### [Required action]
Among the records that follow, find the line with "try reflexivity; try discriminate H." and the line with "- intro H. apply". Set down those lines and all lines between them exactly, without adding anything.

### [Recorded information]
_ _ _ _ _ _ _

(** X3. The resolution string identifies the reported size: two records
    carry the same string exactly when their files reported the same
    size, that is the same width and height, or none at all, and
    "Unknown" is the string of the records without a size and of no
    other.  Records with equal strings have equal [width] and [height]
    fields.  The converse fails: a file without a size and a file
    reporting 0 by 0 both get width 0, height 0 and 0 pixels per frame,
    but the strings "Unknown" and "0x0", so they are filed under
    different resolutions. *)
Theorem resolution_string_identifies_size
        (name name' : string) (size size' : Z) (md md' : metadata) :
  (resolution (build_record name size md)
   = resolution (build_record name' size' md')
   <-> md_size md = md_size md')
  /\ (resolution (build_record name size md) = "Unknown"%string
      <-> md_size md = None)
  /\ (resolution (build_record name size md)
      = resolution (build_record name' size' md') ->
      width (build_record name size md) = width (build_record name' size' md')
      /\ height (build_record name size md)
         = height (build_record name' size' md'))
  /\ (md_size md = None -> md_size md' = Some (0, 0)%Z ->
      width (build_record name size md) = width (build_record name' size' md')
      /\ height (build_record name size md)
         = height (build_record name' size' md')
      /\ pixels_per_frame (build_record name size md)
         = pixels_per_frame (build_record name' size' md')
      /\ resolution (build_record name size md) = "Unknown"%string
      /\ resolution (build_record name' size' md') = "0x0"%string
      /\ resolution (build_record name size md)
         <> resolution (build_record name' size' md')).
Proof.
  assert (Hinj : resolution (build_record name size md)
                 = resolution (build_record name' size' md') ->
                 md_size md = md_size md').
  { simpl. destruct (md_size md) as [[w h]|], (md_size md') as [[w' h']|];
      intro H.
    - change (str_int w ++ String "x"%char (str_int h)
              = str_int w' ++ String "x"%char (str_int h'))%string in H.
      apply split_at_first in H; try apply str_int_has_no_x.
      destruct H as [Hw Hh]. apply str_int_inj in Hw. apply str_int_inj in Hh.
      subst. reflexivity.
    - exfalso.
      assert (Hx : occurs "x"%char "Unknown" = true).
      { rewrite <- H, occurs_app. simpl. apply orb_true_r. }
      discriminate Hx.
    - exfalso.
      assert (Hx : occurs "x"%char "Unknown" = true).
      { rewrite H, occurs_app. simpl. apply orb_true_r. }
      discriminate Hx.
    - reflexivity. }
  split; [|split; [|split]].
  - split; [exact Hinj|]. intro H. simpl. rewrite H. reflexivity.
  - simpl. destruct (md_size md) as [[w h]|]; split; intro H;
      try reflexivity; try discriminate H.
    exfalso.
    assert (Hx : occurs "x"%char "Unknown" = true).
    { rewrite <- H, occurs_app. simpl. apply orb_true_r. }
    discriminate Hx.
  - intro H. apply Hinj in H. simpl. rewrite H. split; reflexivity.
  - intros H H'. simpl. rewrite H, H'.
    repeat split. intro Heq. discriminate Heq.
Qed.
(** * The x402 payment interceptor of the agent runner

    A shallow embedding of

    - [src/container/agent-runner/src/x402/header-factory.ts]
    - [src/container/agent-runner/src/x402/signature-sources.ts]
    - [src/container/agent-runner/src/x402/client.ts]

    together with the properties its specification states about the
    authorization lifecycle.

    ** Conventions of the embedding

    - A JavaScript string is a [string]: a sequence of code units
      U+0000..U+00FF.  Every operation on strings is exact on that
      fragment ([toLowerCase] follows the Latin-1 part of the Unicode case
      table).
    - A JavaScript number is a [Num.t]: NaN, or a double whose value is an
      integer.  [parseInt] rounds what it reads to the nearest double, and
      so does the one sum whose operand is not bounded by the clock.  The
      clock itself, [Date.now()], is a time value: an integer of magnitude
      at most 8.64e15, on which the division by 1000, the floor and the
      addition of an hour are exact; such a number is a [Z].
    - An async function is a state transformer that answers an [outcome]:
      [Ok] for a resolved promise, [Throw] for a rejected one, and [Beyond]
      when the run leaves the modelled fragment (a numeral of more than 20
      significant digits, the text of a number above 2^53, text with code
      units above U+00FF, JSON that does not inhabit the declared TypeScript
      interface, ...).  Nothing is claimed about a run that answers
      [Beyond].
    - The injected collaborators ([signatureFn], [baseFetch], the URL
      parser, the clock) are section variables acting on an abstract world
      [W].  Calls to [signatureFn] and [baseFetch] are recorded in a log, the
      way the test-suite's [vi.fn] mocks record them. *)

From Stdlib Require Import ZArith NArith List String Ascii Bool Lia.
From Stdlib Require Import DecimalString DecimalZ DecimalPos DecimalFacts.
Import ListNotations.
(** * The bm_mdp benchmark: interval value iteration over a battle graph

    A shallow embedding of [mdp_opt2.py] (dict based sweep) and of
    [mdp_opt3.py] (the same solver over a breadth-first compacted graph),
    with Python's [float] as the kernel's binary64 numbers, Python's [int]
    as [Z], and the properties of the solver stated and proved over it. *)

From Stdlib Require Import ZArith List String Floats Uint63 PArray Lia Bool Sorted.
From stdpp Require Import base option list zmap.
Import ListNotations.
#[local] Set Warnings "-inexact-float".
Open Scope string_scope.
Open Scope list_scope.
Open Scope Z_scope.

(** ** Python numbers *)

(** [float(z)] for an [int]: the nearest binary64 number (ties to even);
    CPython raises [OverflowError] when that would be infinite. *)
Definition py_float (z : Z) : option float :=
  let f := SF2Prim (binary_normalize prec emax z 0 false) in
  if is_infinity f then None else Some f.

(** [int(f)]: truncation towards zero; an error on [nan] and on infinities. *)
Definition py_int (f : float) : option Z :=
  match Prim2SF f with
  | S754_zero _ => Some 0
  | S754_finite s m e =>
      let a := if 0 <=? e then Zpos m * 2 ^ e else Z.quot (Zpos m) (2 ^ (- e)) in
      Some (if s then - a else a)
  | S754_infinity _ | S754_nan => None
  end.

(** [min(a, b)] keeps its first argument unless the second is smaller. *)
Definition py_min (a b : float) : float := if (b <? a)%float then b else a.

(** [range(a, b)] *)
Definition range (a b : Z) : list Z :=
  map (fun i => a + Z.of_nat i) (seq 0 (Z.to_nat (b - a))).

_ _ _ _ _ _ _

### [Reply]
      try reflexivity; try discriminate H.
    exfalso.
    assert (Hx : occurs "x"%char "Unknown" = true).
    { rewrite <- H, occurs_app. simpl. apply orb_true_r. }
    discriminate Hx.
  - intro H. apply Hinj in H. simpl. rewrite H. split; reflexivity.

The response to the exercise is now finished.